Une famille qui a un proche en danger critique n'a presque pas le temps d'examiner les prix, de négocier ou de comprendre chaque dépense. Dans cette situation, l'asymétrie des informations entre les prestataires de services et les utilisateurs de services est très importante. Si les prix ne sont pas rendus publics, les patients doivent presque accepter le prix proposé.

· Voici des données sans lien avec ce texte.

Lemma calm_requests p p' : p_groups p' = p_groups p → p_config p' = p_config p → calm p p'.
Proof. intros Hg Hc. split; [done|]. rewrite Hg. intros g gr ?. exists gr. split; [done|reflexivity]. Qed.

Lemma calm_terminal id r' p p' : terminal_post id r' p p' → calm p p'.
Proof.
  intros Hp. split; [apply Hp|]. intros g gr Hg. rewrite (tp_groups _ _ _ _ Hp), lookup_alter.
  case_decide; [subst|exists gr; split; [done|reflexivity]].
  rewrite Hg. simpl. eexists. split; [done|]. unfold group_calm. simpl. split_and!; done || lia.
Qed.

(** [m], run from [p], ends in a calm successor, whatever it answers. *)
Definition stays_calm {A} (m : PM A) (p : AdmissionPolicy) : Prop := calm p (m p).1.

Section rules.
Context {A : Type}.

Lemma calm_stop (m : PM A) p r : m p = (p, r) → stays_calm m p.
Proof. intros Hm. unfold stays_calm. rewrite Hm. reflexivity. Qed.

Lemma calm_reads {B} (f : AdmissionPolicy → res AdmissionError B) (k : B → PM A) p :
  (∀ b, f p = Ok b → stays_calm (k b) p) → stays_calm (bind (reads f) k) p.
Proof. unfold stays_calm, bind, reads. destruct (f p); simpl; [auto|reflexivity..]. Qed.

Lemma calm_scoped p sid now (k : PM A) :
  wf p →
  (∀ p' sc, wf p' → scope sid p' = Ok sc → stays_calm k p') →
  stays_calm (_ <- reads (scope sid) ;; tick now ;; k) p.
Proof.
  intros Hwf Hk. apply calm_reads. intros sc Hsc. unfold stays_calm.
  destruct (N.lt_ge_cases now (p_now p)) as [Hlt|Hle].
  - rewrite (bind_err _ _ _ _ _ (tick_regression _ _ Hlt)). reflexivity.
  - destruct (tick_spec p now Hwf Hle) as (p' & Heq & Hwf' & He & _).
    rewrite (bind_ok _ _ _ _ _ Heq). etrans; [by eapply calm_evolves|]. apply (Hk p' sc); [done|].
    by rewrite (scope_evolves _ _ _ _ He).
Qed.

Lemma calm_ticked p now (k : PM A) :
  wf p → (∀ p', wf p' → stays_calm k p') → stays_calm (tick now ;; k) p.
Proof.
  intros Hwf Hk. unfold stays_calm. destruct (N.lt_ge_cases now (p_now p)) as [Hlt|Hle].
  - rewrite (bind_err _ _ _ _ _ (tick_regression _ _ Hlt)). reflexivity.
  - destruct (tick_spec p now Hwf Hle) as (p' & Heq & Hwf' & He & _).
    rewrite (bind_ok _ _ _ _ _ Heq). etrans; [by eapply calm_evolves|]. by apply Hk.
Qed.

Lemma calm_request p sid sequence sc (k : Request → PM A) :
  scope sid p = Ok sc →
  (∀ r, p_requests p !! mkRequestId sid sequence = Some r → stays_calm (k r) p) →
  stays_calm (bind (reads (request sid sequence)) k) p.
Proof.
  intros Hsc Hk. apply calm_reads. intros r Hr. unfold request in Hr. rewrite Hsc in Hr.
  destruct (p_requests p !! _) eqn:Hl; [|done]. apply Hk. congruence.
Qed.
End rules.

(** * The operations *)

Lemma calm_register p root class : stays_calm (register root class) p.
Proof.
  unfold stays_calm, register. rewrite !bind_gets. case_match; [reflexivity|].
  rewrite bind_gets. destruct (u64_checked_add _ _); [|reflexivity]. by apply calm_requests.
Qed.

Lemma calm_finish_loop p l :
  wf p → NoDup l → (∀ id, id ∈ l → ∃ r, p_requests p !! id = Some r ∧ is_queued (rq_state r) = true) →
  ∃ p', for_each l (λ id, terminal id Cancelled None) p = (p', Ok tt) ∧ wf p' ∧ calm p p' ∧
        p_scopes p' = p_scopes p.
Proof.
  intros Hwf Hnd Hl.
  destruct (finish_loop [] (λ id, terminal id Cancelled None) (λ r, is_queued (rq_state r) = true) l p)
    as (p' & Heq & Hwf' & He & _); try done.
  - auto with admission.
  - intros id r q _ Hq Hr Hrq.
    destruct (terminal_step [] q id r Cancelled None Hq Hr) as (q' & ? & ? & ? & ? & Hself & ?);
      [auto with admission|by destruct (rq_state r)|].
    exists q'. split_and!; auto. rewrite Hself. by intros ? [= <-].
  - exists p'. split_and!; [done|done|by eapply calm_evolves|apply He].
Qed.

Lemma calm_retire p sid : wf p → stays_calm (retire sid) p.
Proof.
  intros Hwf. apply calm_reads. intros sc Hsc. unfold stays_calm. rewrite bind_gets.
  case_match; [reflexivity|]. set (queued := fmap fst _).
  destruct (calm_finish_loop p queued Hwf) as (p1 & Heq & _ & Hc & Hss).
  - apply NoDup_fst_filter, NoDup_btree_keys.
  - intros id ([id' r] & -> & [Hq Hin%elem_of_btree_iter]%list_elem_of_filter)%list_elem_of_fmap.
    split_bools. simpl in *. eauto.
  - rewrite (bind_ok _ _ _ _ _ Heq). apply scope_Ok in Hsc as (_ & Hsc & _). rewrite <- Hss in Hsc.
    erewrite update_scope_run by done. etrans; [done|]. by apply calm_requests.
Qed.

Lemma calm_enqueue p sid sequence alias now : wf p → stays_calm (enqueue sid sequence alias now) p.
Proof.
  intros Hwf. apply calm_scoped; [done|]. intros p1 sc Hwf1 Hsc. unfold stays_calm. rewrite bind_gets.
  destruct (ac_aliases (p_config p1) !! alias) as [g|] eqn:Hal; [|unfold ok_or, bind, throw; simpl; reflexivity].
  destruct (validate_spec _ (wf_config p1 Hwf1)) as (_ & _ & Haliases & _).
  destruct (Haliases _ _ Hal) as [gp Hgp].
  destruct (proj2 (wf_groups p1 Hwf1 g)) as [gr Hg]; [by eauto|].
  cbn [ok_or]. rewrite bind_ret, bind_gets.
  destruct (p_requests p1 !! _) as [r|]; [case_match; reflexivity|].
  rewrite (bind_reads _ sc) by done. case_match; [reflexivity|].
  rewrite bind_gets, (bind_expect _ gr) by done. case_match; [reflexivity|].
  rewrite (bind_expect _ gp) by done. case_match; [reflexivity|].
  destruct (u64_checked_add _ _).
  - rewrite bind_modify. apply scope_Ok in Hsc as (He & Hsc & Hret).
    erewrite bind_ok by (by apply (update_scope_run _ sid sc)). by apply calm_requests.
  - rewrite (bind_ok _ _ _ _ _ (update_group_run p1 g gr _ Hg)). simpl.
    eapply calm_set_group; [done|]. unfold group_calm; simpl. split_and!; done || lia.
Qed.

Lemma calm_cancel p sid sequence now : wf p → stays_calm (cancel sid sequence now) p.
Proof.
  intros Hwf. apply calm_scoped; [done|]. intros p1 sc Hwf1 Hsc.
  eapply calm_request; [done|]. intros r Hr. unfold stays_calm.
  destruct (rq_state r) as [d|st d c|o] eqn:Hs.
  - destruct (terminal_spec p1 _ r Cancelled None Hwf1 Hr) as (p2 & Heq & Hwf2 & Hpost); [by rewrite Hs|].
    rewrite (bind_ok _ _ _ _ _ Heq), bind_gets, (bind_expect _ _ _ _ (tp_self _ _ _ _ Hpost)).
    by eapply calm_terminal.
  - rewrite (bind_ok _ _ _ _ _ (update_request_run p1 _ r _ Hr)), bind_gets. simpl.
    erewrite bind_expect by apply lookup_insert_eq. by apply calm_requests.
  - rewrite bind_ret, bind_gets, (bind_expect _ _ _ _ Hr). reflexivity.
Qed.

Lemma calm_withdraw p sid sequence now : wf p → stays_calm (withdraw sid sequence now) p.
Proof.
  intros Hwf. apply calm_scoped; [done|]. intros p1 sc Hwf1 Hsc.
  eapply calm_request; [done|]. intros r Hr. unfold stays_calm.
  destruct (is_active (rq_state r)) eqn:Ha; [|reflexivity].
  destruct (terminal_spec p1 _ r Cancelled None Hwf1 Hr) as (p2 & Heq & Hwf2 & Hpost); [auto with admission|].
  rewrite Heq. by eapply calm_terminal.
Qed.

La personne qui appelle l'ambulance n'est pas un client normal. Il peut s'agir d'une personne qui vient d'avoir un accident, d'un patient en danger critique ou d'une famille en état de panique parce que des proches ont besoin d'être transférés à l'hôpital. Dans cette situation, ils n'ont pas le temps de comparer les prix en ligne, ils ne sont pas assez calmes pour marchander et parfois ils n'ont pas d'autre choix.
Si le prix n'est pas rendu public, que les coûts ne sont pas clairement annoncés, que les patients ne peuvent que "serrer les dents" et payer une somme d'argent supérieure à la réalité, alors peut-on appeler cela une transaction transparente?
Il n'est pas possible d'utiliser les deux mots "service" pour légaliser tous les prix, et encore moins de prendre la raison "acheter et vendre en même temps" pour ignorer la faiblesse particulière des patients. En urgence, les patients ne sont pas des clients qui ont le droit de marchander. Ils sont des sujets qui doivent être protégés.
L'ambulance est un service spécifique. En raison de cette spécificité, les exigences de gestion doivent être plus élevées, plus transparentes et les responsabilités doivent également être plus claires.
Il est nécessaire de publier la liste des unités remplissant les conditions de fonctionnement afin que les citoyens puissent les identifier. Il est nécessaire de publier ou de normaliser la méthode de calcul des coûts afin de limiter la situation où chaque endroit a un prix différent, chaque voyage a une méthode de calcul différente. Il est nécessaire d'avoir un mécanisme pour recevoir et traiter rapidement les signalements, car les patients ne peuvent pas attendre des semaines, des mois pour être résolus pour un montant d'argent qui a dû être payé en cas d'urgence.
Plus important encore, il faut traiter sévèrement les actes qui profitent intentionnellement de l'urgence des patients pour en tirer profit. On ne peut pas laisser la zone de la porte de l'hôpital devenir un endroit où les prestataires de services illégaux harcèlent, guident et se disputent librement les patients.
L'hôpital ne peut pas non plus considérer cela comme une affaire "à l'extérieur des portes" et rester à l'écart. Lorsque les patients viennent de sortir de l'hôpital et sont entourés d'invitations à l'ambulance, ce n'est pas seulement une question d'ordre. C'est aussi une question de protection des patients.